Last year the country of South Africa put on one of the largest world productions. This is the type of event that is only rivaled by events like the Olympics. The FIFA World Cup was centered around the two largest cities in South Africa: Cape Town and Johannesburg. This was one of the few times that FIFA took a chance to host the World Cup in an “untraditional country.” So the world’s eyes were waiting to see if South Africa would /could successfully host an event of this caliber. The general consensus was that the country did a great job, and almost all the soccer matches and surrounding events happened perfectly. But the success of the world cup is pushed into the peripheral of this blog, and the countries attempt to make marginalized communities invisible is moved into the core.

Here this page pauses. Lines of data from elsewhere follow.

(** The loop of lines 92-94.  An exception can only come from a
    collaborator; otherwise two layers per item are appended, in order. *)
Lemma encoder_cases use_bias cfg :
  ∀ pos width h w,
    match DAGNN.encoder ext_fun init_kernel use_bias cfg pos width h w with
    | (Raise e, w') =>
        self w' = self w ∧ ∃ q args kwargs, ext_fun q args kwargs = Raise e
    | (Ok (pos', _, h'), w') =>
        self w' = self w
        ∧ pos' = (pos + length cfg)%nat
        ∧ ∃ enc,
            h' = h ++ enc
            ∧ length enc = (2 * length cfg)%nat
            ∧ (∀ i hid a d l, cfg !! i = Some (hid, a, d, l) →
                 ∃ kernel bias,
                   enc !! (2 * i)%nat = Some (Dense hid use_bias a l kernel bias)
                   ∧ enc !! (2 * i + 1)%nat = Some (Dropout d))
    end.
Proof.
  induction cfg as [|[[[hid a] d] l] cfg IH]; intros p0 wd0 h w.
  - cbn [DAGNN.encoder]. rewrite ret_run.
    split; [reflexivity|]. split; [cbn; lia|].
    exists []. rewrite app_nil_r. split; [reflexivity|]. split; [reflexivity|].
    intros i ? ? ? ? Hi. discriminate Hi.
  - cbn [DAGNN.encoder]. load "Dense". regularizer. layer_call.
    load "Dropout". layer_call.
    match goal with
    | |- context [DAGNN.encoder _ _ _ _ ?p ?wd ?h' ?w'] =>
        specialize (IH p wd h' w');
        destruct (DAGNN.encoder ext_fun init_kernel use_bias cfg p wd h' w')
          as [[[[pos' width'] h'']|e] w'']
    end.
    + destruct IH as (Hself & Hpos & enc & -> & Hlen & Hitems).
      cbn [self] in Hself. split; [exact Hself|]. split; [cbn [length]; lia|].
      eexists (_ :: _ :: enc). split; [|split].
      * rewrite <- !app_assoc. reflexivity.
      * cbn [length]. lia.
      * intros [|i] hid' a' d' l' Hi.
        -- cbn in Hi. injection Hi as <- <- <- <-.
           eexists _, _. split; reflexivity.
        -- cbn [lookup list_lookup] in Hi.
           destruct (Hitems i hid' a' d' l' Hi) as (kernel & bias & H0 & H1).
           exists kernel, bias.
           replace (2 * S i)%nat with (S (S (2 * i))) by lia.
           replace (S (S (2 * i)) + 1)%nat with (S (S (2 * i + 1))) by lia.
           split; assumption.
    + destruct IH as (Hself & Hout). cbn [self] in Hself.
      split; [exact Hself | exact Hout].
Qed.

Ltac build_graph_head dev na fx ix :=
  unfold DAGNN.build_graph;
  load "tf"; attr "device" dev; step_log;
  load "Input"; attr "n_attrs" (VInt na); attr "floatx" fx; step_int; step_log;
  load "Input"; attr "floatx" fx; step_log;
  load "Input"; attr "intx" ix; step_log;
  load "zip";
  rewrite bind_run, (as_list_of_map DAGNN.int_of VInt) by reflexivity;
  rewrite bind_run, (as_list_of_map DAGNN.str_of VStr) by reflexivity;
  rewrite bind_run, (as_list_of_map DAGNN.float_of VFloat) by reflexivity;
  rewrite bind_run, (as_list_of_map DAGNN.float_of VFloat) by reflexivity;
  cbv beta iota; rewrite bind_run.

(** The block, statement by statement, when the loop runs at least once:
    either a collaborator raises and nothing is assigned, or the model is
    stored with the layers of the loop followed by the four output layers. *)
Lemma build_graph_cases hs acts ds ls lr use_bias w dev na fx ix nc K hid a d l :
  self w !! "device" = Some dev →
  self w !! "n_attrs" = Some (VInt na) →
  self w !! "floatx" = Some fx →
  self w !! "intx" = Some ix →
  self w !! "n_classes" = Some (VInt nc) →
  self w !! "K" = Some (VInt K) →
  last (DAGNN.zip4 hs acts ds ls) = Some (hid, a, d, l) →
  match DAGNN.build_graph ext_fun init_kernel
          (VList (map VInt hs)) (VList (map VStr acts))
          (VList (map VFloat ds)) (VList (map VFloat ls)) lr use_bias w with
  | (Raise e, w') =>
      self w' = self w ∧ ∃ q args kwargs, ext_fun q args kwargs = Raise e
  | (Ok _, w') =>
      ∃ enc kernel bias W,
        self w'
        = <["model" :=
              VModel (KerasModel na
                        (enc ++ [Dense nc use_bias a l kernel bias;
                                 Dropout d;
                                 PropConvolution K use_bias "sigmoid" l W 0%R;
                                 Gather])
                        lr)]> (self w)
        ∧ length enc = (2 * length (DAGNN.zip4 hs acts ds ls))%nat
        ∧ (∀ i hid a d l, DAGNN.zip4 hs acts ds ls !! i = Some (hid, a, d, l) →
             ∃ kernel bias,
               enc !! (2 * i)%nat = Some (Dense hid use_bias a l kernel bias)
               ∧ enc !! (2 * i + 1)%nat = Some (Dropout d))
  end.
Proof.
  intros Hdev Hna Hfx Hix Hnc HK Hlast.
  build_graph_head dev na fx ix.
  match goal with
  | |- context [DAGNN.encoder _ _ _ ?cfg ?p ?wd ?h' ?w'] =>
      pose proof (encoder_cases use_bias cfg p wd h' w') as Henc;
      destruct (DAGNN.encoder ext_fun init_kernel use_bias cfg p wd h' w')
        as [[[[pos' width'] h'']|e] [d'' tr'']]
  end; cbn [self] in Henc; cbv beta iota.
  - destruct Henc as (-> & _ & enc & -> & Hlen & Hitems).
    rewrite app_nil_l.
    load "Dense". attr "n_classes" (VInt nc).
    rewrite Hlast. rewrite bind_run, ret_run. cbv beta iota.
    regularizer. step_int. layer_call.
    load "Dropout". layer_call.
    load "PropConvolution". attr "K" (VInt K). regularizer. step_int. layer_call.
    load "Gather". layer_call.
    load "Model". outside_call. step_log.
    load "SparseCategoricalCrossentropy". outside_call. step_log.
    load "Adam". outside_call. step_log.
    outside_call.
    unfold setattr. cbn [self trace].
    exists enc. eexists _, _, _.
    split; [|split; assumption].
    rewrite <- !app_assoc. reflexivity.
  - destruct Henc as (-> & Hout). split; [reflexivity | exact Hout].
Qed.

Lemma zip4_nil hs acts ds ls :
  hs = [] ∨ acts = [] ∨ ds = [] ∨ ls = [] → DAGNN.zip4 hs acts ds ls = [].
Proof.
  intros [-> | [-> | [-> | ->]]].
  - reflexivity.
  - destruct hs; reflexivity.
  - destruct hs; [reflexivity|]. destruct acts; reflexivity.
  - destruct hs; [reflexivity|]. destruct acts; [reflexivity|].
    destruct ds; reflexivity.
Qed.

Lemma zip4_last hs acts ds ls :
  let n := Nat.min (Nat.min (length hs) (length acts))
                   (Nat.min (length ds) (length ls)) in
  (0 < n)%nat →
  ∃ hid a d l,
    last (DAGNN.zip4 hs acts ds ls) = Some (hid, a, d, l)
    ∧ hs !! (n - 1)%nat = Some hid ∧ acts !! (n - 1)%nat = Some a
    ∧ ds !! (n - 1)%nat = Some d ∧ ls !! (n - 1)%nat = Some l.
Proof.
  intros n Hn. pose proof (zip4_length hs acts ds ls) as Hlen. fold n in Hlen.
  rewrite last_lookup, Hlen.
  destruct (lookup_lt_is_Some_2 (DAGNN.zip4 hs acts ds ls) (Nat.pred n))
    as [[[[hid a] d] l] Hitem]; [lia|].
  exists hid, a, d, l. split; [exact Hitem|].
  replace (n - 1)%nat with (Nat.pred n) by lia.
  apply zip4_lookup_inv. exact Hitem.
Qed.

(** X8.  When one of the four lists is empty the loop of lines 92-94 does
    not run, its variables stay unbound, and line 96 raises
    [UnboundLocalError] for [activation]; [self.model] is not assigned. *)
Theorem build_graph_empty_configuration
    hs acts ds ls lr use_bias w dev na fx ix vnc :
  self w !! "device" = Some dev →
  self w !! "n_attrs" = Some (VInt na) →
  self w !! "floatx" = Some fx →
  self w !! "intx" = Some ix →
  self w !! "n_classes" = Some vnc →
  hs = [] ∨ acts = [] ∨ ds = [] ∨ ls = [] →
  fst (DAGNN.build_graph ext_fun init_kernel
         (VList (map VInt hs)) (VList (map VStr acts))
         (VList (map VFloat ds)) (VList (map VFloat ls)) lr use_bias w)
  = Raise (UnboundLocalError "activation")
  ∧ self (snd (DAGNN.build_graph ext_fun init_kernel
                 (VList (map VInt hs)) (VList (map VStr acts))
                 (VList (map VFloat ds)) (VList (map VFloat ls)) lr use_bias w))
    = self w.
Proof.
  intros Hdev Hna Hfx Hix Hnc Hempty.
  build_graph_head dev na fx ix.
  rewrite (zip4_nil hs acts ds ls Hempty).
  cbn [DAGNN.encoder]. rewrite ret_run. cbv beta iota.
  load "Dense". attr "n_classes" vnc.
  cbn [last]. rewrite bind_run, raise_run. cbv beta iota.
  split; reflexivity.
Qed.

In preparation for the world cup citizens of South Africa were literally displaced. Houses or what I have heard some call “shanties” were torn down, and president Zuma literally sent out a “shoot to kill” warning to more heavily police criminal activity in the city. Through these actions and actions similar to it, people who were already living on the margins, experienced secondary marginalization. Not to mention these communities already had a lack of resources and an overload of human rights violations, only to add to the horror, they were pushed even further out, specifically so these areas would not be viewed by Europeans who would come for the World Cup. This process remains both a blatant and vicious cycle in the politics of invisibility.

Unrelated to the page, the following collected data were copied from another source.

(* ===== verification/_CoqProject ===== *)
-Q . S2P
Prelude.v
GoStrings.v
Utf8.v
Base64.v
AtProto.v
LogSafe.v
Json.v
Nsid.v
Lexicon.v
Registry.v
Validator.v
Filter.v
Where.v
Records.v
Connection.v
Depth.v
PubSub.v
Ingestion.v
Labeler.v
ConfigStore.v
Backfill.v
OAuth.v
Cors.v
TokenEndpoint.v
Reconnect.v
Tap.v
Jetstream.v
Purge.v
RecordStore.v
RepoClient.v
RecordBackfill.v
Dpop.v
Bridge.v
Authorize.v
Access.v
ServiceAuth.v
Statements.v
Notify.v
Inbox.v
WsClient.v
Labels.v
Types.v
Schema.v
WhereInputs.v
Lexicons.v
Config.v
Activity.v
LabelStream.v
Migrations.v
Process.v
AdminApi.v
AdminTypes.v
Actors.v
Queries.v
Metrics.v
Http.v
Documents.v
Startup.v
OAuthRows.v
Lemma filter_one {A B} `{EqDecision B} (f : A -> B) (l : list A) x : NoDup (f <$> l) -> x ∈ l ->
  filter (fun y => f y = f x) l = [x].
Proof.
  induction l as [|z l IH]; rewrite ?fmap_cons; [by intros _ ?%elem_of_nil|]. intros [Hz Hnd]%NoDup_cons [->|Hx]%elem_of_cons.
  - rewrite filter_cons_True by done. f_equal. apply filter_none. intros y Hf Hy. destruct Hz. rewrite <-Hf.
    by apply list_elem_of_fmap_2.
  - rewrite filter_cons_False; [by apply IH|]. intros Hf. destruct Hz. rewrite Hf. by apply list_elem_of_fmap_2.
Qed.

Lemma length_split {A} (P : A -> Prop) `{forall x, Decision (P x)} (l : list A) :
  length l = (length (filter (fun x => ~ P x) l) + length (filter P l))%nat.
Proof.
  induction l as [|x l IH]; [done|]. rewrite !filter_cons. destruct (decide (P x)).
  - rewrite decide_False by tauto. cbn. lia.
  - rewrite decide_True by done. cbn. lia.
Qed.

(** Evaluates a closed [NoDup]. *)
Lemma NoDup_compute {A} `{EqDecision A} (l : list A) : bool_decide (NoDup l) = true -> NoDup l.
Proof. apply bool_decide_eq_true. Qed.

(** First-occurrence de-duplication against a growing [seen] set, the loop
    [if seen[s] { continue }; seen[s] = true; out = append(out, s)]. *)
Fixpoint dedup_go {A} `{Countable A} (seen : gset A) (l : list A) : list A :=
  match l with
  | [] => []
  | x :: l' => if decide (x ∈ seen) then dedup_go seen l'
               else x :: dedup_go ({[x]} ∪ seen) l'
  end.

Lemma dedup_go_spec {A} `{Countable A} (l : list A) : forall seen,
  NoDup (dedup_go seen l) /\
  forall x, x ∈ dedup_go seen l <-> x ∈ l /\ x ∉ seen.
Proof.
  induction l as [|y l IH]; intros seen; cbn; [split; [constructor|set_solver]|].
  case_decide as Hy.
  - destruct (IH seen) as [? Hs]. split; [done|]. set_solver.
  - destruct (IH ({[y]} ∪ seen)) as [? Hs]. split; [constructor; [|done]|].
    + rewrite Hs. set_solver.
    + intros x. rewrite !elem_of_cons, Hs. destruct (decide (x = y)); set_solver.
Qed.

When the government decides what can be seen and what can not be seen by “outsiders,” when homeless people are rounded up in the city like cattle, then moved to areas outside of the city (this actually happened in the states) and when homes are torn down because they don’t fit what authorities want others to see of them, we find the politics of invisibility.
This is just like living in a dirty house and trying to hide the dirt when you have visitors. (If this is you, stop being nasty) No matter if they see the dirt or not, it will not make you a cleaner person. And hiding it usually only makes the problem worse. I want to be clear that this metaphor does not get misconstrued. By “dirt” I mean people in power trying to privatize water and give even less access to services in poor communities. By “dirt” I mean how the government has yet to provide adequate schools and teaching facilities for tens of thousands of people in South Africa. By “dirt” I mean how people are abandoned and then disrupted anytime a world microscope is placed over the country.

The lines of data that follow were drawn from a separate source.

(* ===== verification/LogSafe.v ===== *)
(** Package [internal/logsafe]: the scrubbing helpers applied to values that
    reach audit-log lines. *)
From S2P Require Import Prelude GoStrings Utf8 AtProto.

Local Open Scope Z_scope.

Definition maxLogValueLen : Z := 256.
Definition invalidDIDSentinel : string := "<invalid-did>".
Definition replacement : string := EncodeRune RuneError.
Definition lineSep : Z := 8232.
Definition paraSep : Z := 8233.

Definition DID (s : string) : string :=
  if Did.IsValid s then s else invalidDIDSentinel.

(** [strings.ContainsRune] for the two separators: they are non-ASCII and
    valid, so the search is for their encoding. *)
Definition ContainsRune (s : string) (r : Z) : bool := contains s (EncodeRune r).

Definition is_control (b : Z) : bool := (b <? 32) || (b =? 127).

Definition needsScrub (s : string) : bool :=
  negb (all_bytes (fun b => negb (is_control b)) s) ||
  ContainsRune s lineSep || ContainsRune s paraSep.

(** The test of the rune loop: control characters, the two separators and
    encoding errors are replaced. *)
Definition needsReplace (r : Z) (size : nat) : bool :=
  (r <? 32) || (r =? 127) || (r =? lineSep) || (r =? paraSep) ||
  ((r =? RuneError) && Nat.eqb size 1).

(** The loop of [String] from a position on. [b] is the builder, whose length
    the code keeps in [written]; the loop returns early when the next rune
    would pass the cap. *)
Fixpoint scrub_go (fuel : nat) (b : string) (written : Z) (s : string) : string :=
  match fuel with
  | O => b
  | S f =>
      match s with
      | EmptyString => b
      | _ =>
          let '(r, size) := DecodeRune s in
          if needsReplace r size then
            if maxLogValueLen <? written + glen replacement then b
            else scrub_go f (b +:+ replacement) (written + glen replacement)
                   (drop_bytes size s)
          else if Nat.eqb size 1 then
            if maxLogValueLen <? written + 1 then b
            else scrub_go f (b +:+ take_bytes 1 s) (written + 1) (drop_bytes size s)
          else
            let enc := EncodeRune r in
            if maxLogValueLen <? written + glen enc then b
            else scrub_go f (b +:+ enc) (written + glen enc) (drop_bytes size s)
      end
  end.

Definition String_ (s : string) : string :=
  if is_empty s then s
  else if (glen s <=? maxLogValueLen) && negb (needsScrub s) && ValidString s then s
  else scrub_go (String.length s) "" 0 s.

(** ** What a scrubbed value is *)

(** A rune that may stand in a log line. *)
Definition clean_rune (r : Z) : Prop :=
  scalar r /\ 32 <= r /\ r <> 127 /\ r <> lineSep /\ r <> paraSep.

(** The UTF-8 text of a list of runes. *)
Definition encode_all (l : list Z) : string := foldr (fun r s => EncodeRune r +:+ s) "" l.

Lemma encode_all_app l k : encode_all (l ++ k) = encode_all l +:+ encode_all k.
Proof.
  induction l as [|r l IH]; [done|]. unfold encode_all in *. cbn.
  by rewrite IH, app_assoc_str.
Qed.

(** A string is log-safe when it is the UTF-8 text of clean runes and within
    the cap. *)
Definition log_safe (s : string) : Prop :=
  glen s <= maxLogValueLen /\ exists l, s = encode_all l /\ Forall clean_rune l.

Lemma replacement_clean : clean_rune RuneError.
Proof. unfold clean_rune, scalar, RuneError, lineSep, paraSep. lia. Qed.

Lemma needsReplace_false r n : needsReplace r n = false ->
  32 <= r /\ r <> 127 /\ r <> lineSep /\ r <> paraSep /\ ~ (r = RuneError /\ n = 1%nat).
Proof.
  unfold needsReplace. intros H. split_bools. repeat split; try lia.
  intros [-> ->]. by rewrite Z.eqb_refl in *.
Qed.

Lemma scrub_go_safe fuel b s : log_safe b -> log_safe (scrub_go fuel b (glen b) s).
Proof.
  revert b s. induction fuel as [|f IH]; intros b s Hb; [done|].
  cbn [scrub_go]. destruct s as [|c s]; [done|].
  destruct (DecodeRune (String c s)) as [r n] eqn:Hd.
  assert (forall r', clean_rune r' ->
    log_safe (if maxLogValueLen <? glen b + glen (EncodeRune r') then b
              else scrub_go f (b +:+ EncodeRune r') (glen b + glen (EncodeRune r'))
                     (drop_bytes n (String c s)))) as Hstep.
  { intros r' Hr'. destruct (Z.ltb_spec maxLogValueLen (glen b + glen (EncodeRune r')));
      [done|]. rewrite <-glen_app. apply IH. destruct Hb as (_ & l & -> & Hl). split.
    - by rewrite glen_app.
    - exists (l ++ [r']). rewrite encode_all_app. split; [|by apply Forall_app_2; auto].
      unfold encode_all at 3. cbn [foldr]. by rewrite app_nil_r_str. }
  destruct (needsReplace r n) eqn:Hnr; [apply (Hstep RuneError), replacement_clean|].
  apply needsReplace_false in Hnr as (H1 & H2 & H3 & H4 & Hv).
  destruct (DecodeRune_valid _ _ _ Hd ltac:(done) Hv) as (Hsc & Henc & Hn).
  assert (clean_rune r) as Hcl by (unfold clean_rune; auto).
  destruct (Nat.eqb_spec n 1) as [->|]; [|by apply Hstep].
  specialize (Hstep r Hcl). rewrite Henc in Hstep.
  by replace (glen (take_bytes 1 (String c s))) with 1 in Hstep.
Qed.

(** A valid string without anything to scrub is the text of clean runes. *)
Lemma ValidString_encode s : ValidString s = true ->
  s = encode_all (runes s).*1 /\ Forall scalar (runes s).*1.
Proof.
  induction s as [s IH] using (induction_ltof1 _ String.length). intros Hv.
  destruct s as [|c s]; [done|].
  destruct (DecodeRune (String c s)) as [r n] eqn:Hd.
  assert (String c s <> "") as Hne by done.
  unfold ValidString in Hv. rewrite (runes_cons _ _ _ Hne Hd) in Hv |- *.
  cbn [forallb] in Hv. split_bools.
  destruct (DecodeRune_valid _ _ _ Hd ltac:(done)) as (Hsc & Henc & Hn).
  { intros [-> ->]. done. }
  pose proof (DecodeRune_width (String c s) ltac:(done)) as Hw. rewrite Hd in Hw.
  destruct (IH (drop_bytes n (String c s))) as [IH1 IH2]; [|done|].
  { unfold ltof. rewrite drop_bytes_length. cbn in *. lia. }
  split; [|by constructor].
  unfold encode_all in *. cbn [fmap list_fmap foldr fst]. rewrite <-IH1, Henc.
  by rewrite take_drop_bytes.
Qed.

Lemma contains_app_l p s t : contains s t = true -> contains (p +:+ s) t = true.
Proof.
  rewrite !contains_spec. intros (a & b & ->). exists (p +:+ a), b.
  by rewrite app_assoc_str.
Qed.

Lemma encode_all_contains r l : r ∈ l -> ContainsRune (encode_all l) r = true.
Proof.
  intros (l1 & l2 & ->)%list_elem_of_split. rewrite encode_all_app.
  apply contains_app_l, contains_spec. exists "", (encode_all l2). done.
Qed.

Lemma encode_rune_ascii r l : r ∈ l -> 0 <= r < 128 -> forall f,
  all_bytes f (encode_all l) = true -> f r = true.
Proof.
  intros (l1 & l2 & ->)%list_elem_of_split Hr f. rewrite encode_all_app.
  change (encode_all (r :: l2)) with (EncodeRune r +:+ encode_all l2).
  rewrite !all_bytes_app, EncodeRune_1 by done. cbn [all_bytes].
  rewrite zb_chr by lia. intros H. by split_bools.
Qed.

Lemma fast_path_safe s :
  (glen s <=? maxLogValueLen) && negb (needsScrub s) && ValidString s = true -> log_safe s.
Proof.
  intros H. split_bools. split; [lia|]. destruct (ValidString_encode s) as [He Hs]; [done|].
  exists (runes s).*1. split; [done|]. apply Forall_forall. intros r Hr.
  rewrite Forall_forall in Hs. specialize (Hs r Hr). to_elem_of.
  unfold needsScrub in *. split_bools.
  remember ((runes s).*1) as l eqn:Hl. clear Hl. subst s.
  split; [done|]. destruct (Z.lt_ge_cases r 128) as [Hlt|].
  - assert (negb (is_control r) = true) as Hc.
    { by apply (encode_rune_ascii r l) with (f := fun b => negb (is_control b));
        [|unfold scalar in *; lia|]. }
    unfold is_control, lineSep, paraSep in *. lia.
  - repeat split; try lia; intros ->;
      by rewrite (encode_all_contains _ l Hr) in *.
Qed.

Lemma String_safe s : log_safe (String_ s).
Proof.
  unfold String_. destruct (is_empty s) eqn:Hs.
  - destruct s; [|done]. split; [done|]. by exists [].
  - destruct (_ && _) eqn:Hf; [by apply fast_path_safe|].
    apply (scrub_go_safe _ ""). split; [done|]. by exists [].
Qed.

(** ** Log-safe values pass through unchanged *)

Lemma EncodeRune_shape r : scalar r -> exists c t,
  EncodeRune r = String c t /\ all_bytes is_cont t = true /\
  is_cont (zb c) = false /\ (128 <= r -> 128 <= zb c).
Proof.
  intros [H|[H|[[H H']|H]]]%scalar_cases.
  - rewrite EncodeRune_1 by done. eexists _, _. split; [reflexivity|]. rewrite zb_chr by lia.
    unfold is_cont, in_range. repeat split; [|lia]. by zbool.
  - rewrite EncodeRune_2 by done. eexists _, _. split; [reflexivity|]. cbn [all_bytes].
    rewrite !zb_chr by dlia. unfold is_cont, in_range. repeat split; [| |dlia]; by zbool.
  - rewrite EncodeRune_3 by done. eexists _, _. split; [reflexivity|]. cbn [all_bytes].
    rewrite !zb_chr by dlia. unfold is_cont, in_range. repeat split; [| |dlia]; by zbool.
  - rewrite EncodeRune_4 by done. eexists _, _. split; [reflexivity|]. cbn [all_bytes].
    rewrite !zb_chr by dlia. unfold is_cont, in_range. repeat split; [| |dlia]; by zbool.
Qed.

(** A leading byte cannot stand inside a run of continuation bytes. *)
Lemma cont_run_app t : forall rest a d u, all_bytes is_cont t = true ->
  is_cont (zb d) = false -> t +:+ rest = a +:+ String d u ->
  exists a', rest = a' +:+ String d u.
Proof.
  induction t as [|c t IH]; intros rest a d u Ht Hd; [by exists a|].
  rewrite app_cons_str. cbn [all_bytes] in Ht. split_bools.
  intros [(_ & -> & _)|(a' & _ & H')]%cons_app_inv; [congruence|]. by eapply IH.
Qed.

Lemma encode_all_cons r l : encode_all (r :: l) = EncodeRune r +:+ encode_all l.
Proof. done. Qed.

Lemma encode_contains_inv r l : scalar r -> Forall scalar l ->
  ContainsRune (encode_all l) r = true -> r ∈ l.
Proof.
  intros Hr Hl. unfold ContainsRune. rewrite contains_spec.
  destruct (EncodeRune_shape r Hr) as (d & u & Hd & _ & Hcd & _).
  induction Hl as [|x l Hx Hl IH]; intros (a & b & Hab).
  - rewrite Hd, app_cons_str in Hab. by destruct a.
  - rewrite encode_all_cons in Hab. destruct a as [|e a].
    + pose proof (DecodeRune_Encode x (encode_all l) Hx) as Hdx.
      pose proof (DecodeRune_Encode r b Hr) as Hdr.
      change ("" +:+ ?y) with y in Hab. rewrite Hab, Hdr in Hdx.
      simplify_eq. set_solver.
    + destruct (EncodeRune_shape x Hx) as (c & t & Hc & Ht & _).
      rewrite Hc, !app_cons_str in Hab. injection Hab as <- Hab.
      rewrite Hd, app_cons_str in Hab.
      apply cont_run_app in Hab as (a' & Ha'); [|done|done].
      apply list_elem_of_further, IH. exists a', b. by rewrite Hd, app_cons_str.
Qed.

Lemma runes_encode_all l : Forall scalar l ->
  runes (encode_all l) = (fun r => (r, String.length (EncodeRune r))) <$> l.
Proof.
  induction 1 as [|r l Hr Hl IH]; [done|]. rewrite encode_all_cons.
  destruct (EncodeRune_shape r Hr) as (c & t & Hc & _).
  rewrite (runes_cons _ r (String.length (EncodeRune r)));
    [|by rewrite Hc|by apply DecodeRune_Encode].
  rewrite drop_bytes_app, IH. done.
Qed.

Lemma clean_bytes l : Forall clean_rune l ->
  all_bytes (fun b => negb (is_control b)) (encode_all l) = true.
Proof.
  induction 1 as [|r l (Hr & H1 & H2 & _) Hl IH]; [done|].
  rewrite encode_all_cons, all_bytes_app, IH, andb_true_r.
  destruct (Z.lt_ge_cases r 128).
  - rewrite EncodeRune_1 by lia. cbn [all_bytes]. rewrite zb_chr by lia.
    unfold is_control. by zbool.
  - destruct (EncodeRune_shape r Hr) as (c & t & -> & Ht & _ & Hc).
    cbn [all_bytes]. apply andb_true_iff. split.
    + unfold is_control. pose proof (zb_range c). lia.
    + eapply all_bytes_impl; [|exact Ht]. intros z. unfold is_cont, in_range, is_control. lia.
Qed.

Lemma log_safe_fixed s : log_safe s -> String_ s = s.
Proof.
  intros (Hlen & l & -> & Hl). unfold String_. destruct (is_empty _); [done|].
  assert (Forall scalar l) as Hs by (eapply Forall_impl; [exact Hl|]; by intros ? []).
  assert (forall r, scalar r -> ~ clean_rune r -> ContainsRune (encode_all l) r = false) as Hno.
  { intros r Hr Hn. apply not_true_is_false. intros Hc%encode_contains_inv; [|done|done].
    rewrite Forall_forall in Hl. apply Hn, Hl. by to_elem_of. }
  unfold needsScrub. rewrite clean_bytes by done. rewrite !Hno.
  2-5: unfold scalar, clean_rune, lineSep, paraSep; lia.
  assert (ValidString (encode_all l) = true) as ->.
  { unfold ValidString. rewrite runes_encode_all by done. apply forallb_elem_of.
    intros [r n] (x & [= -> ->] & Hx)%list_elem_of_fmap.
    destruct (Z.eqb_spec x RuneError) as [->|]; reflexivity. }
  by apply Z.leb_le in Hlen as ->.
Qed.

(** Whatever bytes are given, [String] returns at most 256 bytes that are
    the UTF-8 text of code points none of which is a control character, DEL or
    one of the two Unicode line separators; and scrubbing its result again
    changes nothing. *)
Theorem String_scrubs s : log_safe (String_ s) /\ String_ (String_ s) = String_ s.
Proof. split; [apply String_safe|apply log_safe_fixed, String_safe]. Qed.

(** A DID attribute is either a valid DID or the sentinel, never a line
    break. *)
Lemma DID_no_control s : all_bytes (fun b => negb (is_control b)) (DID s) = true.
Proof.
  unfold DID. destruct (Did.IsValid s) eqn:H; [|done].
  apply Did.valid_did_bytes in H. eapply all_bytes_impl; [|exact H].
  intros b. unfold Did.is_quoting_byte, is_control. lia.
Qed.

Example String_newline : String_ ("a" +:+ String (chr 10) "b") = "a" +:+ replacement +:+ "b".
Proof. reflexivity. Qed.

I am an outsider in this country; however, I can make the connection to what I have seen in my own country (which is not as progressive and developed as many would like to believe). Situations like this are exactly why people on the south side of Chicago were happy when the 2016 Olympic bid was rejected. Because they knew many people would once again fall into the pattern of being ignored, displaced, and erased. These problems are universal and they will ultimately take a universal effort to even begin to fix them.